The Secret to Critique

By Shawnette Nielson

Once upon a time there was a magical kingdom where everyone was productive, happy, and talented. People wrote, sang, laughed, played, and danced with ease. When critiques were asked for, they were given honestly, concisely, and with love. There were never hard feelings, and charity abounded …

Yeah right :)

It is not a magical kingdom and writing is, in my opinion, one of the hardest talents to have and develop. When one writes, it becomes a part of them; their baby in a sense. And in order for one to progress in this talent we are left very little option but to hand our baby over, our unique creation which contains a portion of our soul, and allow it to be critiqued by any number of people. Sometimes we are congratulated, and simply given sage advice to help further its growth. Other times, we are advised to change our ‘baby’ to where it would not even be recognizable to us anymore.

What it comes down to, though, is a few basic truths: in the end it is the writer's baby and therefore the writer has the final say as to what is or is not changed. It is so easy, especially at first, to change our story again, and again, and again, in accordance to others opinions, until our final project is no longer OURS. Until our characters no longer speak to us because we have left them behind, deserted them, and changed them into something that is no longer true.
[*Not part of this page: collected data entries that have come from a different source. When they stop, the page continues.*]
(** [a < b], [a > b], [a <= b] on two floats (all false on a NaN). *)
Definition float_lt (a b : spec_float) : bool := SFltb a b.
Definition float_gt (a b : spec_float) : bool := SFltb b a.
Definition float_le (a b : spec_float) : bool := SFleb a b.

Definition is_nan (a : spec_float) : bool :=
  match a with S754_nan => true | _ => false end.

(** The float nearest to [n * 10^k] for a decimal literal with digits
    [ds] of value [n]; ties go to the even mantissa, a value beyond the
    largest float becomes an infinity and one below half the smallest
    becomes a zero.  The two guards only bound the powers of ten that
    are computed: with [n >= 1], [n * 10^k >= 10^401] when [k > 400], and
    [n * 10^k < 10^-400] when [k + length ds < -400]. *)
Definition decimal_to_float (neg : bool) (ds : string) (k : Z) : spec_float :=
  match digits_value 0 ds with
  | Some (Zpos n) =>
      if 400 <? k then S754_infinity neg
      else if k + Z.of_nat (String.length ds) <? -400 then S754_zero neg
      else if 0 <=? k then
        binary_normalize prec emax
          (if neg then Z.neg n * 10 ^ k else Z.pos n * 10 ^ k) 0 neg
      else
        SFdiv prec emax (S754_finite neg n 0)
                        (S754_finite false (Z.to_pos (10 ^ (- k))) 0)
  | _ => S754_zero neg
  end.

(** The longest prefix of characters of a class, and the rest. *)
Fixpoint span (p : ascii -> bool) (s : string) : string * string :=
  match s with
  | EmptyString => (EmptyString, EmptyString)
  | String c r =>
      if p c then let '(a, b) := span p r in (String c a, b)
      else (EmptyString, s)
  end.

Definition to_lower (c : ascii) : ascii :=
  if is_upper c then ascii_of_N (code c + 32) else c.

(** [s] starts with [pat] (given in lower case), letter case ignored;
    the rest of [s] after it. *)
Fixpoint ci_prefix (pat s : string) : option string :=
  match pat, s with
  | EmptyString, _ => Some s
  | String a pat', String c s' =>
      if Ascii.eqb (to_lower c) a then ci_prefix pat' s' else None
  | String _ _, EmptyString => None
  end.

Definition take_sign (s : string) : bool * string :=
  match s with
  | String c r =>
      if Ascii.eqb c "-" then (true, r)
      else if Ascii.eqb c "+" then (false, r)
      else (false, s)
  | EmptyString => (false, s)
  end.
We cannot do this. Advice and critiques are necessary for growth. Absolutely. But ultimately, the final decision has to be the writers, and until we feel that truth to the bottom of our soul, we cannot succeed to our fullest potential as a writer. We would be like Jo on Little Women whose final story no longer was hers.
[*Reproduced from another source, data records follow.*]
Lemma do_init_locks_with_no_hashes
      (dev requirements allow_global ignore_hashes no_hashes ignore_pipfile
       skip_lock verbose : bool) :
  only_calls (locks_with no_hashes)
    (do_init dev requirements allow_global ignore_hashes no_hashes
             ignore_pipfile skip_lock verbose).
Proof.
  unfold do_init, do_init_prelude, do_init_relock, do_init_install.
  only_calls_steps.
Qed.

(** C10, as the code has it.  Whatever [ignore_hashes] and [no_hashes]
    are, every call of [do_install_dependencies] that [do_init] makes
    passes [ignore_hashes=False]; when the steps before the installation
    return, that call is made, with [False]; and the run of [do_init] is
    the same for both values of its [ignore_hashes] argument.  The
    [no_hashes] argument is not lost: it is what every [do_lock] call
    receives. *)
Theorem do_init_installs_with_ignore_hashes_false
        (dev requirements allow_global ignore_hashes no_hashes
         ignore_pipfile skip_lock verbose : bool) (s : InitState) :
  (exists new,
      calls (snd (do_init dev requirements allow_global ignore_hashes
                          no_hashes ignore_pipfile skip_lock verbose s))
      = (calls s ++ new)%list
      /\ (forall d r g ih sl v,
             In (Call_do_install_dependencies d r g ih sl v) new -> ih = false)
      /\ (forall nh, In (Call_do_lock nh) new -> nh = no_hashes))
  /\ (forall s1,
        (do_init_prelude requirements ;;
         do_init_relock no_hashes ignore_pipfile skip_lock) s = (Done tt, s1) ->
        exists new,
          calls (snd (do_init dev requirements allow_global ignore_hashes
                              no_hashes ignore_pipfile skip_lock verbose s))
          = (calls s1
             ++ Call_do_install_dependencies dev requirements allow_global
                  false skip_lock verbose :: new)%list)
  /\ (forall ignore_hashes',
        do_init dev requirements allow_global ignore_hashes' no_hashes
                ignore_pipfile skip_lock verbose s
        = do_init dev requirements allow_global ignore_hashes no_hashes
                  ignore_pipfile skip_lock verbose s).
Proof.
  split; [|split].
  - destruct (do_init_only_calls dev requirements allow_global ignore_hashes
                no_hashes ignore_pipfile skip_lock verbose s)
      as (new & Hnew & HP).
    destruct (do_init_locks_with_no_hashes dev requirements allow_global
                ignore_hashes no_hashes ignore_pipfile skip_lock verbose s)
      as (new' & Hnew' & HQ).
    assert (new' = new) as ->.
    { rewrite Hnew in Hnew'. now apply app_inv_head in Hnew'. }
    exists new. split; [exact Hnew|]. split.
    + intros d r g ih sl v Hin.
      rewrite Forall_forall in HP. exact (HP _ Hin).
    + intros nh Hin. rewrite Forall_forall in HQ. exact (HQ _ Hin).
  - intros s1 Hbefore.
    unfold do_init. rewrite <- bind_assoc, bind_eval, Hbefore.
    destruct s1 as [w1 log1]. unfold do_init_install.
    rewrite bind_eval, call_eval. cbn [calls].
    destruct (callee _ w1) as [[[]|code|e] w2]; cbn [fst snd].
    + destruct allow_global; cbn [negb].
      * exists []. reflexivity.
      * rewrite call_eval. cbn [snd calls].
        exists [Call_do_activate_virtualenv]. now rewrite <- app_assoc.
    + exists []. reflexivity.
    + exists []. reflexivity.
  - intros ignore_hashes'. reflexivity.
Qed.

End InitFacts.

(** C1, witness: in the sample project, a changed Pipfile and an unchanged
    one. *)
Lemma do_init_relock_when_stale_witness :
  (exists rest,
      calls (snd (@do_init Sample.env Sample.cli false false false false true
                           false false false Sample.stale_state))
      = ([Call_ensure_pipfile; Call_do_where false]
         ++ Call_do_lock true :: rest)%list)
  /\ (exists new,
         calls (snd (@do_init Sample.env Sample.cli false false false false
                              true false false false Sample.fresh_state))
         = ([Call_ensure_pipfile; Call_do_where false] ++ new)%list
         /\ no_relock new).
Proof.
  assert (Hrecords : records_hash Sample.old_lock (Some "abc"%string)).
  { exists [("_meta"%string, JDict [("hash"%string,
                                     JDict [("sha256"%string, JStr "abc")])]);
            ("default"%string, JDict []); ("develop"%string, JDict [])],
           [("hash"%string, JDict [("sha256"%string, JStr "abc")])].
    repeat split. }
  split.
  - destruct (@do_init_relock_when_stale Sample.env Sample.cli false false
                false false true false Sample.stale_state
                (mkInitState (Sample.locked_world "changed")
                             [Call_ensure_pipfile; Call_do_where false])
                eq_refl) as (Hpresent & _).
    destruct (Hpresent "LOCK abc"%string Sample.old_lock "changed"%string
                (Some "abc"%string) eq_refl eq_refl eq_refl Hrecords)
      as [Hstale _].
    apply Hstale. reflexivity.
  - destruct (@do_init_relock_when_stale Sample.env Sample.cli false false
                false false true false Sample.fresh_state
                (mkInitState (Sample.locked_world "[packages]")
                             [Call_ensure_pipfile; Call_do_where false])
                eq_refl) as (Hpresent & _).
    destruct (Hpresent "LOCK abc"%string Sample.old_lock "[packages]"%string
                (Some "abc"%string) eq_refl eq_refl eq_refl Hrecords)
      as [_ Hfresh].
    apply Hfresh. reflexivity.
Defined.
Discomfort is necessary for growth, but it is vital for us to always be true to ourselves, our story, and especially our characters. At least that is what I have come to learn.


  1. You can almost read the difference between a labor of love and a book written to please others. It's a fine line. Either is great. I have no objections to changes because I'm never quite sure what the baby will look like anyway, ha.

  2. Thanks for these enlightening thoughts, Shawnette. You have given me a great deal to think about.

  3. Thanks for this blog Shawnette. I just returned from LDStorymakers where I was praised for my writing and also ripped apart. Hmmmm . . . it boils down to the power of discernment, and going with my inspiration.

  4. Hmmmm. I've heard this somewhere before? Haven't I? LOL
    Well put. I love it, and I agree totally.
    Nothing like being a writer!
    Thanks for sharing your talent!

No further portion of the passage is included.